There was a tyre-burning protest by parents in Knysna over a lack of transport, and at a school in De Doorns - hit by farm strikes - only half the pupils turned up on Wednesday.

Bronagh Casey, spokeswoman for Education MEC Donald Grant, said the department was pleased schools were operating normally in the Cape Winelands despite recent farm strikes.

“All schools have high attendance, except for one, in De Doorns, which is at just over 50 percent capacity. This school is operating as per normal though. It is a small school of around 220 learners.”

In Knysna, some pupils at the new Concordia High School had to be accommodated in marquees while mobile classrooms were being completed.

Western Cape Education Department (WCED) director of communications Paddy Attwell said the classrooms would be ready within three weeks. He described the marquees as being sturdy, well-lit and waterproof.
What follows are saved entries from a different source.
(** The manager after the platform [_get_platform] found became [f] of
    itself. *)
Definition mutate_platform (sm : ScenarioManager.t) (scenario_id platform_name : string)
    (f : Platform.t -> Platform.t) : ScenarioManager.t :=
  match ScenarioManager._active_scenarios sm !! scenario_id with
  | Some scenario =>
      store sm scenario_id
        (Scenario.with_platforms
           (update_platform platform_name f (Scenario.platforms scenario))
           scenario)
  | None => sm
  end.

(** The assignments of [modify_platform], each under its [is not None]. *)
Definition modified (latitude longitude altitude_m : option Py.pynum)
    (platform_type : option string) (parameters : option Py.pydict)
    (p : Platform.t) : Platform.t :=
  Platform.mk (Platform.name p)
    (default (Platform.platform_type p) platform_type)
    (Position.mk
       (default (Position.latitude (Platform.position p)) latitude)
       (default (Position.longitude (Platform.position p)) longitude)
       (default (Position.altitude_m (Platform.position p)) altitude_m))
    (Platform.components p)
    (match parameters with
     | Some u => Py.dict_update (Platform.parameters p) u
     | None => Platform.parameters p
     end).

Definition modify_platform (sm : ScenarioManager.t) (scenario_id platform_name : string)
    (latitude longitude altitude_m : option Py.pynum)
    (platform_type : option string) (parameters : option Py.pydict)
  : Py.result (platform_info * ScenarioManager.t) :=
  Py.bind (_get_platform sm scenario_id platform_name) (fun platform =>
  let change := modified latitude longitude altitude_m platform_type parameters in
  Py.Ok (_platform_info (change platform),
         mutate_platform sm scenario_id platform_name change)).

(** *** Sequences of operations on the scenarios in memory *)

Inductive op : Type :=
| CreateScenario (new_id name description : string) (duration_s time_step_s : Py.pynum)
| DeleteScenario (scenario_id : string)
| CreatePlatform (scenario_id name platform_type : string)
    (latitude longitude altitude_m : Py.pynum) (parameters : option Py.pydict)
| DeletePlatform (scenario_id platform_name : string)
| ModifyPlatform (scenario_id platform_name : string)
    (latitude longitude altitude_m : option Py.pynum)
    (platform_type : option string) (parameters : option Py.pydict)
| AddMover (scenario_id platform_name mover_type : string)
    (mover_name : option string) (parameters : option Py.pydict)
| AddSensor (scenario_id platform_name sensor_type : string)
    (sensor_name : option string) (parameters : option Py.pydict)
| AddWeapon (scenario_id platform_name weapon_type : string)
    (weapon_name : option string) (parameters : option Py.pydict)
| RemoveComponent (scenario_id platform_name component_name : string).

(** The manager a call leaves: its result's when it returns, the one it
    was given when it raises. *)
Definition after {A} (r : Py.result (A * ScenarioManager.t)) (sm : ScenarioManager.t)
  : ScenarioManager.t :=
  match r with
  | Py.Ok (_, sm') => sm'
  | Py.Raise _ => sm
  end.

Definition step (o : op) (sm : ScenarioManager.t) : ScenarioManager.t :=
  match o with
  | CreateScenario new_id name description duration_s time_step_s =>
      after (ScenarioManager.create_scenario new_id sm name description
               duration_s time_step_s) sm
  | DeleteScenario scenario_id => (ScenarioManager.delete_scenario sm scenario_id).2
  | CreatePlatform scenario_id name platform_type latitude longitude altitude_m parameters =>
      after (create_platform sm scenario_id name platform_type latitude longitude
               altitude_m parameters) sm
  | DeletePlatform scenario_id platform_name =>
      after (delete_platform sm scenario_id platform_name) sm
  | ModifyPlatform scenario_id platform_name latitude longitude altitude_m
      platform_type parameters =>
      after (modify_platform sm scenario_id platform_name latitude longitude
               altitude_m platform_type parameters) sm
  | AddMover scenario_id platform_name mover_type mover_name parameters =>
      after (add_mover sm scenario_id platform_name mover_type mover_name parameters) sm
  | AddSensor scenario_id platform_name sensor_type sensor_name parameters =>
      after (add_sensor sm scenario_id platform_name sensor_type sensor_name parameters) sm
  | AddWeapon scenario_id platform_name weapon_type weapon_name parameters =>
      after (add_weapon sm scenario_id platform_name weapon_type weapon_name parameters) sm
  | RemoveComponent scenario_id platform_name component_name =>
      after (remove_component sm scenario_id platform_name component_name) sm
  end.

Definition exec (ops : list op) (sm : ScenarioManager.t) : ScenarioManager.t :=
  fold_left (fun sm o => step o sm) ops sm.

End EntityManager.

(** ** simulation_controller.py *)

Module SimulationController.

Import SimulationStatus.
(** [freqresp(SS,wv,dlti)]: [SS] is an instance of [ss], which always has
    the attribute [dt]. *)
Definition freqresp nx nu ny (SS0 : ss K nx nu ny) (wv : seq K)
    (dlti : bool) : result (seq 'M[K]_(ny, nu)) :=
  check_types SS0 ;;;
  zv <-- (if dlti then
            if dt SS0 is Some Ts then
              Ok [seq np_cos (Ts * w) + 'i * np_sin (Ts * w) | w <- wv]
            else Raise TypeError
          else Ok [seq 'i * w | w <- wv]) ;;
  Eye <-- eye_as (A SS0) ;;
  freqresp_loop SS0 Eye zv.

(** The method [ss.freqresp]. *)
Definition ss_freqresp nx nu ny (self : ss K nx nu ny) (wv : seq K) :
    result (seq 'M[K]_(ny, nu)) :=
  let dlti := if dt self == None then false else true in
  freqresp self wv dlti.

End FrequencyResponse.

End libss.

(** ** Specification vocabulary and example systems *)

Section Tolerance.

Variable F : numFieldType.



End Tolerance.

Section FrequencyPoints.

Variable K : numClosedFieldType.
Variables np_cos np_sin : K -> K.

(** The points of the complex plane at which [freqresp] evaluates the
    transfer function. *)
Definition zv_of (step : option K) (wv : seq K) : seq K :=
  if step is Some Ts
  then [seq np_cos (Ts * w) + 'i * np_sin (Ts * w) | w <- wv]
  else [seq 'i * w | w <- wv].

End FrequencyPoints.

(** Single-input single-output systems with one state, over the rationals:
    [x' = a x + b u], [y = c x + d u]. *)
Definition siso (a b c d : rat) (step : option rat) : libss.ss rat 1 1 1 :=
  libss.SS (libsparse.Ndarray a%:M) (libsparse.Ndarray b%:M)
           (libsparse.Ndarray c%:M) (libsparse.Ndarray d%:M) step.



(** The same matrices as a continuous-time system. *)
Definition lag_continuous : libss.ss rat 1 1 1 := siso (1 / 2%:R) 1 1 0 None.

(** The 1x1 identity, stored column-compressed. *)
Definition sparse_one : libsparse.array rat 1 1 :=
  libsparse.Csc (libsparse.csc_eye rat 1).

(** ** Facts about the column-compressed storage *)

Import libsparse libss.

Section StorageFacts.

Variable F : fieldType.
Implicit Types (m n p : nat).
Local Notation csc := (csc F).

Lemma csc_of_ndarrayK m n (a : 'M[F]_(m, n)) :
  csc_toarray (csc_of_ndarray a) = a.
Proof.
apply/matrixP => i j; rewrite mxE ffunE big_map big_filter_cond /=.
rewrite big_enum_cond /= big_mkcond /= (bigD1 i) //= eqxx andbT.
rewrite big1 ?addr0; first by move=> k /negbTE ->; rewrite andbF.
by have [->|] := eqVneq (a i j) 0.
Qed.

Lemma csr_dot_ndarrayE m n p (s : csc m n) (b : 'M[F]_(m, p)) :
  csr_dot_ndarray (csc_transpose s) b = (csc_toarray s)^T *m b.
Proof.
apply/matrixP => j k; rewrite !mxE.
under [RHS]eq_bigr => i _ do rewrite !mxE big_distrl /=.
rewrite (exchange_big_dep predT) //=; apply: eq_bigr => e _.
by rewrite (big_pred1 e.1) // => i; rewrite /= eq_sym.
Qed.

Lemma csc_dot_ndarrayE m n p (s : csc m n) (b : 'M[F]_(n, p)) :
  csc_dot_ndarray s b = csc_toarray s *m b.
Proof.
apply/matrixP => i k; rewrite !mxE; apply: eq_bigr => j _.
by rewrite mxE big_distrl.
Qed.
(** [Transforms.select(editor, range); Transforms.delete(editor)] for the
    range from the start of the block at [b] to the caret in its [i]-th
    child: the first leaf is emptied, the nodes in between are removed,
    the text before the caret is removed from the caret's leaf, and the
    selection collapses there.  These are the operations of the delete;
    with the caret in a later leaf ([i] not 0) Slate then normalizes the
    block, which is not modelled, so that the result is the state of the
    code only for a caret in the first leaf.  For an empty range (the
    caret at the start of the block) the code deletes the character
    behind the caret; this case is outside the modelled fragment, the
    result [None] does not stand for an exception there. *)
Definition delete_to_start (b : path) (i offset : nat) : handler := fun e =>
  if bool_decide (i = 0) && bool_decide (offset = 0) then None else
  r ← update_children b (fun cs =>
         first ← cs !! 0;
         leaf ← cs !! i;
         match first, leaf with
         | Text fpr _, Text lpr s =>
           if bool_decide (i = 0)
           then Some (Text lpr (str_drop offset s) :: drop 1 cs)
           else Some (Text fpr "" :: Text lpr (str_drop offset s) :: drop (S i) cs)
         | _, _ => None
         end) (root (children e));
  let caret := Point_ (b ++ [if bool_decide (i = 0) then 0 else 1]) 0 in
  Some (Editor_ (children_of r) (Some (Range_ caret caret))).

Section Markup.

Variable insertText : string -> handler.
Variable insertBreak : handler.

Definition markup_insertText (text : string) : handler := fun e =>
  match selection e with
  | None => insertText text e
  | Some sel =>
    if negb (Range_isCollapsed sel) then insertText text e
    else
      m ← Editor_above Editor_isBlock e;
      '(node, p) ← m;
      start ← Editor_start p e;
      i ← last (pt_path (anchor sel));
      let key := text_before node i (pt_offset (anchor sel)) +:+ text in
      if js_in key SHORTCUTS then
        e1 ← delete_to_start p i (pt_offset (anchor sel)) e;
        setNodes_here ((fun ty => Props (Some ty) None None None) <$> own SHORTCUTS key) e1
      else insertText text e
  end.

(** [Transforms.splitNodes(editor, {always: true})] at the caret in the
    [i]-th child (a text leaf) of the block at [b]: the leaf and then the
    block are split, and the caret moves to the start of the new block. *)
Definition splitNodes_always (b : path) (i offset : nat) : handler := fun e =>
  block ← get (root (children e)) b;
  leaf ← children_of block !! i;
  if negb (isText leaf) then None else
  r1 ← transform (split_node (b ++ [i]) offset (props_of leaf)) (root (children e));
  r2 ← transform (split_node b (S i) (props_of block)) r1;
  nb ← Path_next b;
  let caret := Point_ (nb ++ [0]) 0 in
  Some (Editor_ (children_of r2) (Some (Range_ caret caret))).

Definition markup_insertBreak : handler := fun e =>
  match selection e with
  | None => insertBreak e
  | Some sel =>
    if negb (Range_isCollapsed sel) then insertBreak e
    else
      m ← Editor_above Editor_isBlock e;
      '(node, p) ← m;
      (* as a property key, a missing type reads "undefined" *)
      let ty := default "undefined" (node_type node) in
      if bool_decide (node_type node ∈ Some <$> RESETEMPTY)
         && bool_decide (Node_string node = "")
      then setNodes_here (Some (Props (Some "p") None None None)) e
      else if js_in ty STYLEAFTER then
        newtype ← own STYLEAFTER ty;   (* otherwise a member of Object.prototype *)
        i ← last (pt_path (anchor sel));
        e1 ← splitNodes_always p i (pt_offset (anchor sel)) e;
        setNodes_here (Some (Props (Some newtype) None None None)) e1
      else insertBreak e
  end.

End Markup.

(** ** Points and the selection *)

(** [Editor.start(editor, path)] for the node [n] at [p]: the start of
    the first text leaf below (found by [Node.first]); throws when the
    descent ends in an element without children. *)
Fixpoint start_point (n : node) (p : path) : option point :=
  match n with
  | Text _ _ => Some (Point_ p 0)
  | Element _ [] => None
  | Element _ (c :: _) => start_point c (p ++ [0])
  end.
Construction delays were caused by “additional requirements for consultation” and the weather.

“The contractors have assured the department that the remaining 14 mobile units and the administrative building will be completed in three weeks,” said Attwell.

The marquees would complement the 13 mobile classrooms already in place for the 1 115 pupils enrolled at the new school.

But SA Democratic Teachers’ Union (Sadtu) provincial secretary Jonavon Rustin said members had informed the union that conditions at the school were not conducive to learning.

“Why put children in a school that has not been completed? This is not right. Why would you put children in tents?” he asked.

He said some parents wanted to remove their children from the school and return them to the schools they attended last year.

Two kilometres away from the school, in Witlokasie, parents burnt tyres in protest over transport.

Attwell said: “There is a group of parents who want the department to provide transport for learners (to) the new Concordia High School. The policy of the department is to provide transport for learners who live more than 5km from the nearest school and where no public transport is available.”

In Wallacedene, a few parents were still looking for places at Enkululekweni Primary for their children.

Principal Nondlela Tomose said the school still needed furniture for some of the classrooms, but Casey said the the school had yet to submit a requisition form for additional furniture.

In Manenberg, the principal of Silverstream Secondary – the school with the lowest matric pass rate in the Western Cape in 2012 – started the school year in a positive mood. Dawood Tregonning said they were ready to improve on their 34 percent pass rate and had identified the areas that needed improvement.

Tregonning said factors that had contributed to the poor results included gang violence, which traumatised pupils, and a lack of support at home.

“Parents need to create the space and time for kids to learn at home because sometimes I feel education stops when they leave school,” he said.

Phoenix High School, also in Manenberg, was one of six schools in the province assigned law enforcement officers for security.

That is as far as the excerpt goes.